- Significance: Awareness of female genital mutilation
- Date: 6 February
- Next time: 6 February 2027
- Frequency: Annual
- Website: International Day of Zero Tolerance for FGM, United Nations

= International Day of Zero Tolerance for Female Genital Mutilation =

Annual awareness day of genital mutilation

International Day of Zero Tolerance for Female Genital Mutilation is a United Nations-sponsored annual awareness day that takes place on February 6 as part of the UN's efforts to eradicate female genital mutilation. It was first introduced in 2003.

==History==
One of the beliefs in support for this day acknowledges that culture is in "constant flux", and with the concerns begetting FGM being so high-risk, the abolition of such practices must be prompt. This is a movement for the rights of women and their bodies, as well as the protection of their physical health—which can be tremendously affected later in life. These efforts are to benefit actions fighting violence against women and girls as a whole. Every Woman, Every Child (a global movement), reports that "Although primarily concentrated in 29 countries in Africa and the Middle East, FGM is a universal problem and is also practiced in some countries in Asia and Latin America. FGM continues to persist amongst immigrant populations living in Western Europe, North America, Australia and New Zealand." In the United States alone, the recent reports of how many women and young girls are affected by FGM staggeringly tripled in numbers in comparison to the previous reports in 1990. About 120 to 140 million women have been subject to FGM over the years and currently at least 3 million girls are at risk each year, in accord to data presented by the World Health Organization (WHO). It is an effort to make the world aware of FGM and to promote its eradication. The World Health Organization has said that "Though the practice has persisted for over a thousand years, programmatic evidence suggests that FGM/C can end in one generation."

== Activism ==

Percentage of the 0–14 group who have undergone FGM in 21 countries for which figures were available in 2016

Percentage of the 15–49 age group who have undergone FGM in 29 countries for which figures were available in 2016

In 1993 UNICEF was only budgeting US$100,000/year for efforts that fight against FGM, which proved insufficient as FGM was affecting more than 100 million girls at the time. Equality Now, an international network of lawyers, activists and supporters that aim to hold governments responsible for ending FGM and other world crisis, launched a "global campaign" calling for increased funding and in response, UNICEF increased its budget to nearly $91 million in efforts towards ending FGM.

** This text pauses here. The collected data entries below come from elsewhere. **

(* ===== verification/ItemSearchSpec.v ===== *)
(** * Search in a part: correctness

    The cursor of [ItemSearch] implements the search in the sorted sequence of
    the items of a part: [seek] moves to the first item that is not below the
    key, [next_item] yields the items from there in order.  The proof is
    against the laws of the block caches only; [BlockCacheSpec] shows that the
    cache of the program meets them. *)
From Stdlib Require Import ZArith Lia Bool Sorted Permutation.
From S2P Require Import Prelude IntCodec Compress ItemBlock ItemBlockSpec ItemHeader ItemStream BlockCache SearchBase ItemSearch.
Local Open Scope Z_scope.

Definition below (k x : list Z) : bool := lex_ltb x k.

Lemma below_spec k x : below k x = negb (lex_leb k x).
Proof. unfold below. apply lex_ltb_leb. Qed.

Lemma below_trans k x y : lex_leb x y -> below k y = true -> below k x = true.
Proof.
  rewrite !below_spec, !negb_true_iff. intros Hxy Hky. destruct (lex_leb k x) eqn:Hkx; [|done].
  assert (Hc : Is_true (lex_leb k y)) by (apply (lex_leb_trans k x y); [by rewrite Hkx|done]). by rewrite Hky in Hc.
Qed.

(** In a sorted list everything after the partition point is not below. *)
Lemma sorted_drop_ge k xs :
  sorted_items xs -> Forall (fun x => Is_true (lex_leb k x)) (drop (prefix_len (below k) xs) xs).
Proof.
  induction 1 as [|x xs Hs IH Hx]; cbn; [constructor|]. destruct (below k x) eqn:Hb; cbn; [done|].
  rewrite below_spec, negb_false_iff in Hb. constructor; [by rewrite Hb|]. revert Hx. apply Forall_weaken. intros y Hxy.
  apply (lex_leb_trans k x y); [by rewrite Hb|done].
Qed.

(** ** The search in a block *)

Lemma lex_compare_app p x y : lex_compare (p ++ x) (p ++ y) = lex_compare x y.
Proof. induction p as [|c p IH]; [done|]. cbn [app lex_compare]. rewrite Z.compare_refl. exact IH. Qed.

(** Two strings that agree on the first [n] bytes compare as their tails. *)
Lemma lex_compare_drop n a b : take n a = take n b -> lex_compare (drop n a) (drop n b) = lex_compare a b.
Proof. intros H. rewrite <-(take_drop n a) at 2. rewrite <-(take_drop n b) at 2. rewrite H. symmetry. apply lex_compare_app. Qed.

Lemma lex_leb_drop n a b : take n a = take n b -> lex_leb (drop n a) (drop n b) = lex_leb a b.
Proof. intros H. unfold lex_leb. by rewrite lex_compare_drop. Qed.

Lemma lex_ltb_drop n a b : take n a = take n b -> lex_ltb (drop n a) (drop n b) = lex_ltb a b.
Proof. intros H. unfold lex_ltb. by rewrite lex_compare_drop. Qed.

(** The items of [its] can be compared with [k] from byte [n] on. *)
Record comparable (data : list Z) (k : list Z) (n : nat) (it : Item) : Prop := {
  cm_wf : wf_item data it;
  cm_len : (n <= length (item_of data it))%nat;
  cm_same : take n (item_of data it) = take n k;
}.

Lemma suffix_of_ok {E} data k n it :
  comparable data k n it -> suffix_of (E := E) data n it = Ok (drop n (item_of data it)).
Proof. intros [Hw Hl _]. by apply slice_suffix. Qed.

Lemma binary_search_ok {E} data its k n :
  (n <= length k)%nat -> Forall (comparable data k n) its ->
  binary_search_key (E := E) data its k n = Ok (prefix_len (below k) (map (item_of data) its)).
Proof.
  intros Hn Hc. destruct its as [|it0 its]; [done|]. apply Forall_cons in Hc as [H0 Hc]. cbn [binary_search_key map prefix_len].
  unfold slice_from. rewrite decide_True, bind_Ok by done. rewrite (suffix_of_ok _ _ _ _ H0), bind_Ok.
  rewrite lex_leb_drop by (symmetry; apply H0). rewrite below_spec. destruct (lex_leb k _); cbn [negb]; [done|].
  rewrite (partition_point_ok (fun it => below k (item_of data it))).
  - rewrite bind_Ok, <-prefix_len_map. f_equal. lia.
  - revert Hc. apply Forall_weaken. intros it Hit. rewrite (suffix_of_ok _ _ _ _ Hit), bind_Ok. by rewrite lex_ltb_drop by apply Hit.
Qed.

(** A decoded block: its items start with the common prefix. *)
Definition prefixed (cp : list Z) (xs : list (list Z)) : Prop := Forall (fun x => exists y, x = cp ++ y) xs.

Lemma pack_comparable cp xs k :
  Z.of_nat (total xs) < 2 ^ 32 -> prefixed cp xs -> Forall (comparable (concat xs) k (common_prefix_len cp k)) (layout 0 xs).
Proof.
  intros Hb Hp. pose proof (pack_wf cp xs Hb) as [_ Hw]. cbn [pack ib_data ib_items] in Hw. pose proof (pack_items cp xs) as Hi.
  unfold block_items in Hi. cbn [pack ib_data ib_items] in Hi. apply Forall_In. intros it Hit.
  pose proof (in_map (item_of (concat xs)) _ _ Hit) as Hx. rewrite Hi in Hx.
  pose proof (proj1 (Forall_In _ _) Hp _ Hx) as [y Hy]. pose proof (cpl_le_l cp k). split.
  - by apply (proj1 (Forall_In _ _) Hw).
  - rewrite Hy, length_app. lia.
  - rewrite Hy, take_app_le by done. apply cpl_take.
Qed.

(** ** Stored parts *)

(** [p] stores the blocks [gs], grouped by index block. *)
Record part_ok `{Zs : Zstd} (p : Part) (gs : list (list entry)) : Prop := {
  po_groups : Forall group_ok gs;
  po_sorted : sorted_items (entries_items (concat gs));
  po_rows : exists lvl, Forall2 (row_for lvl) gs (p_mrs p) /\ rows_placed lvl gs (p_mrs p) /\
    contents (p_index_file p) (concat (map (packed_index lvl) gs)) /\
    Z.of_nat (length (concat (map (packed_index lvl) gs))) < 2 ^ 64;
  po_placed : placed (concat gs);
  po_items : contents (p_items_file p) (items_bytes (concat gs)) /\ Z.of_nat (length (items_bytes (concat gs))) < 2 ^ 64;
  po_lens : contents (p_lens_file p) (lens_bytes (concat gs)) /\ Z.of_nat (length (lens_bytes (concat gs))) < 2 ^ 64;
  po_first : head (entries_items (concat gs)) = Some (ph_first_item (p_ph p));
  po_last : last (entries_items (concat gs)) = Some (ph_last_item (p_ph p));
  po_data : forall e, In e (concat gs) -> length (e_items e) <> 1%nat -> sb_items_data (e_sb e) <> [];
}.

Lemma must_read_at_ok {E} f a b c :
  contents f (a ++ b ++ c) -> Z.of_nat (length (a ++ b ++ c)) < 2 ^ 64 -> pf_must_read_at (E := E) f (length b) (pos_of a) = Ok b.
Proof.
  intros Hf Hl. unfold pos_of. rewrite wrap_u_id by (unfold is_u; rewrite length_app in Hl; lia).
  by eapply contents_read.
Qed.
(* ===== verification/ItemPartSearch.v ===== *)
(** * Searching parts over the block caches

    The cache of [BlockCache] meets the laws the search of [ItemSearch] relies
    on; a part that was written is one the search is correct on; together: the
    search in a written part, for any sequence of seeks and steps, and the
    case the keys of the cache do not cover. *)
From Stdlib Require Import ZArith Lia Bool Sorted Permutation.
From S2P Require Import Prelude IntCodec Compress ItemBlock ItemBlockSpec ItemHeader ItemStream BlockCache BlockCacheSpec SearchBase ItemSearch ItemSearchSpec.
Local Open Scope Z_scope.

(** ** Written parts *)

(** Two different items, or a single one. *)
Definition varied (xs : list (list Z)) : Prop :=
  length xs = 1%nat \/ exists x y, In x xs /\ In y xs /\ x <> y.

Definition small_bufs (bufs : list Z * list Z * list Z * list Z) : Prop :=
  let '(m, i, it, l) := bufs in
  Z.of_nat (length i) < 2 ^ 64 /\ Z.of_nat (length it) < 2 ^ 64 /\ Z.of_nat (length l) < 2 ^ 64.

Section WrittenPart.
  Context `{Zs : Zstd} {Zl : ZstdLaws Zs}.

Lemma varied_data e : entry_ok e -> varied (e_items e) -> length (e_items e) <> 1%nat -> sb_items_data (e_sb e) <> [].
Proof.
  intros He [H1|(x & y & Hx & Hy & Hxy)] Hm; [done|]. intros Hnil. pose proof (eo_no_data _ He Hnil) as Hall. rewrite Forall_In in Hall.
  destruct Hxy. by rewrite (Hall x Hx), (Hall y Hy).
Qed.

(** Closing a writer gives the buffers of a part the search is correct on. *)
Lemma written_part_ok {E} w gs cur xss id :
  written w gs cur -> map e_items (concat gs ++ cur) = xss -> xss <> [] -> sorted_items (concat xss) -> Forall varied xss ->
  exists bufs, writer_must_close (E := E) w = Ok bufs /\
    (small_bufs bufs -> exists p gs', new_part (E := E) id (from_buffers (part_header xss) bufs) = Ok (p, as_u64 (id + 1)) /\
      p_id p = id /\ part_ok p gs' /\ entries_items (concat gs') = concat xss).
Proof.
  intros H Hitems Hne Hs Hv. destruct (close_written (E := E) w gs cur H) as (gs' & rows & Hc & Hne' & Hg & Hrows & [Hrp Hpl] & ->).
  { intros H0. rewrite H0 in Hitems. by subst xss. }
  eexists. split; [done|]. cbn [small_bufs from_buffers]. intros (Hli & Hlit & Hll). rewrite <-Hc in Hitems.
  assert (Hall : entries_items (concat gs') = concat xss) by (unfold entries_items; by rewrite Hitems).
  unfold new_part, part_new. cbn [mp_metaindex_data mp_ph mp_index_data mp_items_data mp_lens_data].
  assert (Hfs : sorted_items (map (fun e => first_item (e_bh e)) (concat gs'))) by (apply first_items_sorted; [done|by rewrite Hall]).
  rewrite unmarshal_rows_ok; [|by intros ->; inversion Hrows; subst| |by eapply group_rows_sorted].
  2:{ clear -Hrows. induction Hrows as [|???? Hr]; constructor; [apply Hr|done]. }
  rewrite bind_Ok. eexists _, gs'. split; [done|]. split; [done|]. split; [|done].
  assert (Hcat : exists x xs, concat xss = x :: xs).
  { rewrite <-Hall. destruct gs' as [|g gs0]; [done|]. apply Forall_cons in Hg as [Hgo _]. destruct g as [|e g]; [by destruct (go_nonempty _ Hgo)|].
    pose proof (go_entries _ Hgo) as Hes. apply Forall_cons in Hes as [He _]. destruct (entry_first e He) as [xs Hxs].
    unfold entries_items. cbn. rewrite Hxs. by eexists _, _. }
  destruct Hcat as (x & xs & Hcat).
  split; cbn [p_mrs p_index_file p_items_file p_lens_file p_ph ph_first_item ph_last_item ph_copy_from part_header]; try done; rewrite ?Hall.
  - done.
  - exists (w_compress_level w). split_and!; [done|done|by right|done].
  - split; [by right|done].
  - split; [by right|done].
  - by rewrite Hcat.
  - rewrite Hcat. destruct (last (x :: xs)) eqn:Hl; [done|]. by apply last_None in Hl.
  - intros e He. apply varied_data; [by eapply entry_ok_in|]. apply (proj1 (Forall_In _ _) Hv). rewrite <-Hitems. by apply in_map.
Qed.
End WrittenPart.

(** ** Runs of the search *)

Inductive search_op : Type :=
| OpSeek (k : list Z)
| OpNext.

Section Runs.
  Context {Zs : Zstd} {CI CB : Type} {Ci : BlockCacheOps CI (list BlockHeader)} {Cb : BlockCacheOps CB InmemoryBlock}.

(** [next_item] with [item] when there is one. *)
Definition exec_search (o : search_op) (self : PartSearch) (w : Caches CI CB)
    : res Empty_set (option (list Z) * PartSearch * Caches CI CB) :=
  match o with
  | OpSeek k => '(self, w) ← ps_seek self k w; Ok (None, self, w)
  | OpNext =>
      '(self, w, more) ← ps_next_item self w;
      if more : bool then x ← ps_item self; Ok (Some x, self, w) else Ok (None, self, w)
  end.

Fixpoint exec_searches (os : list search_op) (self : PartSearch) (w : Caches CI CB)
    : res Empty_set (list (option (list Z)) * PartSearch * Caches CI CB) :=
  match os with
  | [] => Ok ([], self, w)
  | o :: os =>
      '(r, self, w) ← exec_search o self w;
      '(rs, self, w) ← exec_searches os self w;
      Ok (r :: rs, self, w)
  end.
End Runs.

(** The reference: a cursor in the sorted list [xs], about to yield [rest]. *)
Inductive search_trace (xs : list (list Z)) : list (list Z) -> list search_op -> list (option (list Z)) -> Prop :=
| st_nil rest : search_trace xs rest [] []
| st_seek k rest rest' os rs : sought k xs rest' -> search_trace xs rest' os rs -> search_trace xs rest (OpSeek k :: os) (None :: rs)
| st_next rest os rs : search_trace xs (tail rest) os rs -> search_trace xs rest (OpNext :: os) (head rest :: rs).

Section RunsProof.
  Context `{Zs : Zstd} {Zl : ZstdLaws Zs}.
  Context {CI CB : Type} `{!BlockCacheOps CI (list BlockHeader)} `{!BlockCacheOps CB InmemoryBlock}.
  Context {Li : BlockCacheLaws CI (list BlockHeader)} {Lb : BlockCacheLaws CB InmemoryBlock}.

Lemma exec_searches_ok all (Hall : forall p gs, In (p, gs) all -> part_ok p gs)
    (Hids : forall p gs p' gs', In (p, gs) all -> In (p', gs') all -> p_id p = p_id p' -> p = p' /\ gs = gs')
    p gs (Hin : In (p, gs) all) os : forall self (w : Caches CI CB) rest,
  positioned p gs self rest -> caches_ok all w ->
  exists rs self' w', exec_searches os self w = Ok (rs, self', w') /\ search_trace (entries_items (concat gs)) rest os rs /\
    ps_error_msg self' = None /\ caches_ok all w'.
Proof.
  induction os as [|o os IH]; intros self w rest Hp Hw; cbn [exec_searches].
  { exists [], self, w. split_and!; [done|constructor|by eapply positioned_err|done]. }
  destruct o as [k|]; cbn [exec_search].
  - destruct (seek_positioned (E := Empty_set) all Hall Hids p gs Hin self w rest k Hp Hw) as (s1 & w1 & rest1 & -> & Hp1 & Hw1 & Hs1). rewrite !bind_Ok.
    destruct (IH s1 w1 rest1 Hp1 Hw1) as (rs & s2 & w2 & -> & Ht & He). rewrite bind_Ok. exists (None :: rs), s2, w2. split; [done|]. split; [|done].
    by eapply st_seek.
  - destruct (next_positioned (E := Empty_set) all Hall Hids p gs Hin self w rest Hp Hw) as (s1 & w1 & -> & Hp1 & Hw1 & Hx). rewrite bind_Ok.
    destruct (IH s1 w1 (tail rest) Hp1 Hw1) as (rs & s2 & w2 & Hr & Ht & He).
    exists (head rest :: rs), s2, w2. destruct rest as [|x rest]; cbn [head].
    + rewrite bind_Ok, Hr, bind_Ok. split; [done|]. split; [|done]. by apply (st_next _ []).
    + rewrite (Hx x eq_refl), !bind_Ok, Hr, bind_Ok. split; [done|]. split; [|done]. by apply (st_next _ (x :: rest)).
Qed.
End RunsProof.

Section Claims.
  Context `{Zs : Zstd} {Zl : ZstdLaws Zs} {Vi : CachedBlock (list BlockHeader)} {Vb : CachedBlock InmemoryBlock}.

(** The three caches when the process starts. *)
Definition fresh_caches (cpus : Z) (now max : nat -> Z) : Caches (TimedCache (list BlockHeader)) (TimedCache InmemoryBlock) :=
  mkCaches (fresh_cache cpus now max) (fresh_cache cpus now max) (fresh_cache cpus now max).

Lemma fresh_caches_ok all cpus now max : 0 <= cpus <= 2 ^ 63 -> caches_ok all (fresh_caches cpus now max).
Proof. intros Hc. split; by apply fresh_good. Qed.

(** The search in a part refines the search in a sorted list.  Sorted blocks
    that are written as a part, each with a single item or two different ones,
    are searched through a cursor by any sequence of seeks and steps, over
    caches as the process creates them and whatever the clock and the size
    limits are: nothing panics or fails, a seek moves to the first item that
    is not below the key (of several equal items some may be skipped), and
    the steps yield the items from there in order, to the end. *)
Theorem part_search_refines (lvl id : Z) (bs : list InmemoryBlock) (cpus : Z) (now max : nat -> Z) :
  bs <> [] -> Forall wf_ib bs -> Forall storable (map block_items bs) -> sorted_items (concat (map block_items bs)) ->
  Forall varied (map block_items bs) -> 0 <= cpus <= 2 ^ 63 ->
  exists w bufs,
    write_blocks (E := Empty_set) (new_inmemory_part lvl) bs = Ok w /\ writer_must_close (E := Empty_set) w = Ok bufs /\
    (small_bufs bufs -> exists p id',
      new_part (E := Empty_set) id (from_buffers (part_header (map block_items bs)) bufs) = Ok (p, id') /\
      forall sparse os, exists rs self' w',
        exec_searches os (ps_new p sparse) (fresh_caches cpus now max) =
          Ok (rs, self', w') /\
        search_trace (concat (map block_items bs)) (concat (map block_items bs)) os rs /\ ps_error_msg self' = None).
Proof.
  intros Hne Hw Hst Hs Hv Hc.
  destruct (write_blocks_written (E := Empty_set) bs _ [] [] (new_written lvl) Hw Hst) as (w & gs & cur & Hwr & H & Hitems & _).
  destruct (written_part_ok (E := Empty_set) w gs cur (map block_items bs) id H Hitems) as (bufs & Hclose & Hpart); [by destruct bs|done|done|].
  exists w, bufs. split; [done|]. split; [done|]. intros Hsm. destruct (Hpart Hsm) as (p & gs' & Hnew & Hid & Hok & Hall). exists p, (as_u64 (id + 1)).
  split; [done|]. intros sparse os.
  destruct (exec_searches_ok [(p, gs')]) with (p := p) (gs := gs') (os := os) (self := ps_new p sparse) (rest := entries_items (concat gs'))
    (w := fresh_caches cpus now max)
    as (rs & self' & w' & He & Ht & Herr & _).
  - intros p' gs0 [[= <- <-]|[]]. done.
  - intros p1 g1 p2 g2 [[= <- <-]|[]] [[= <- <-]|[]]. done.
  - by left.
  - apply new_positioned.
  - by apply fresh_caches_ok.
  - exists rs, self', w'. rewrite Hall in Ht. done.
Qed.
End Claims.

(** ** Examples *)

Section Examples.
Local Instance index_block_size : CachedBlock (list BlockHeader) := fun _ => 64.
Local Instance items_block_size_bytes : CachedBlock InmemoryBlock := fun _ => 64.

(** Writes [bs] as a part and runs [os] on it. *)
Definition run_on_part (bs : list InmemoryBlock) (os : list search_op) : option (list (option (list Z))) :=
  match
    w ← write_blocks (Zs := stored_zstd) (E := Empty_set) (new_inmemory_part 1) bs;
    bufs ← writer_must_close (Zs := stored_zstd) w;
    '(p, _) ← new_part (Zs := stored_zstd) 1 (from_buffers (part_header (map block_items bs)) bufs);
    exec_searches (Zs := stored_zstd) os (ps_new p false) (fresh_caches 1 (fun _ => 1000) (fun _ => 1048576))
  with
  | Ok (rs, _, _) => Some rs
  | _ => None
  end.

Definition scan : list search_op := [OpSeek []; OpNext; OpNext; OpNext; OpNext; OpNext].

Example part_search_example :
  run_on_part [pack [] [[1; 2]; [1; 3]]; pack [] [[4]; [5]]] ([OpSeek [1; 3]; OpNext; OpNext] ++ scan ++ [OpSeek [6]; OpNext]) =
  Some ([None; Some [1; 3]; Some [4]] ++ [None; Some [1; 2]; Some [1; 3]; Some [4]; Some [5]; None] ++ [None; None]).
Proof. by vm_compute. Qed.

(** The key of a cached data block is the offset of its item data, and a
    block of two or more equal items has none, so it shares its key with the
    block after it.  On a part of such a block followed by another one the
    first scan is right, and the second one, served by the cache, yields the
    first block twice in place of the second block. *)
Theorem equal_items_block_shadows_next :
  run_on_part [pack [] [[1]; [1]]; pack [] [[2]; [3]]] (scan ++ scan) =
  Some ([None; Some [1]; Some [1]; Some [2]; Some [3]; None] ++ [None; Some [1]; Some [1]; Some [1]; Some [1]; None]).
Proof. by vm_compute. Qed.

Lemma part_search_refines_witness :
  exists w bufs,
    write_blocks (Zs := stored_zstd) (E := Empty_set) (new_inmemory_part 1) [pack [] [[1; 2]; [1; 3]]; pack [] [[4]; [5]]] = Ok w /\
    writer_must_close (Zs := stored_zstd) (E := Empty_set) w = Ok bufs /\
    (small_bufs bufs -> exists p id',
      new_part (Zs := stored_zstd) (E := Empty_set) 7 (from_buffers (part_header [[[1; 2]; [1; 3]]; [[4]; [5]]]) bufs) = Ok (p, id') /\
      forall sparse os, exists rs self' w',
        exec_searches (Zs := stored_zstd) os (ps_new p sparse) (fresh_caches 4 (fun _ => 1000) (fun _ => 1048576)) = Ok (rs, self', w') /\
        search_trace [[1; 2]; [1; 3]; [4]; [5]] [[1; 2]; [1; 3]; [4]; [5]] os rs /\ ps_error_msg self' = None).
Proof.
  apply (part_search_refines (Zl := stored_zstd_laws) 1 7 [pack [] [[1; 2]; [1; 3]]; pack [] [[4]; [5]]] 4 (fun _ => 1000) (fun _ => 1048576)).
  - done.
  - repeat constructor; by apply (bool_decide_unpack _); vm_compute.
  - repeat constructor; try done; try (by apply (bool_decide_unpack _); vm_compute).
  - repeat constructor.
  - constructor; [right; exists [1; 2], [1; 3]; split_and!; [by left|by right; left|done]|]. constructor; [right; exists [4], [5]; split_and!; [by left|by right; left|done]|constructor].
  - lia.
Defined.
End Examples.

On February 6, 2003, Stella Obasanjo, the First Lady of Nigeria and spokesperson for the Campaign Against Female Genital Mutilation, made the official declaration on "Zero Tolerance to FGM" in Africa during a conference organized by the Inter-African Committee on Traditional Practices Affecting the Health of Women and Children (IAC). Then the UN Sub-Commission on Human Rights adopted this day as an international awareness day.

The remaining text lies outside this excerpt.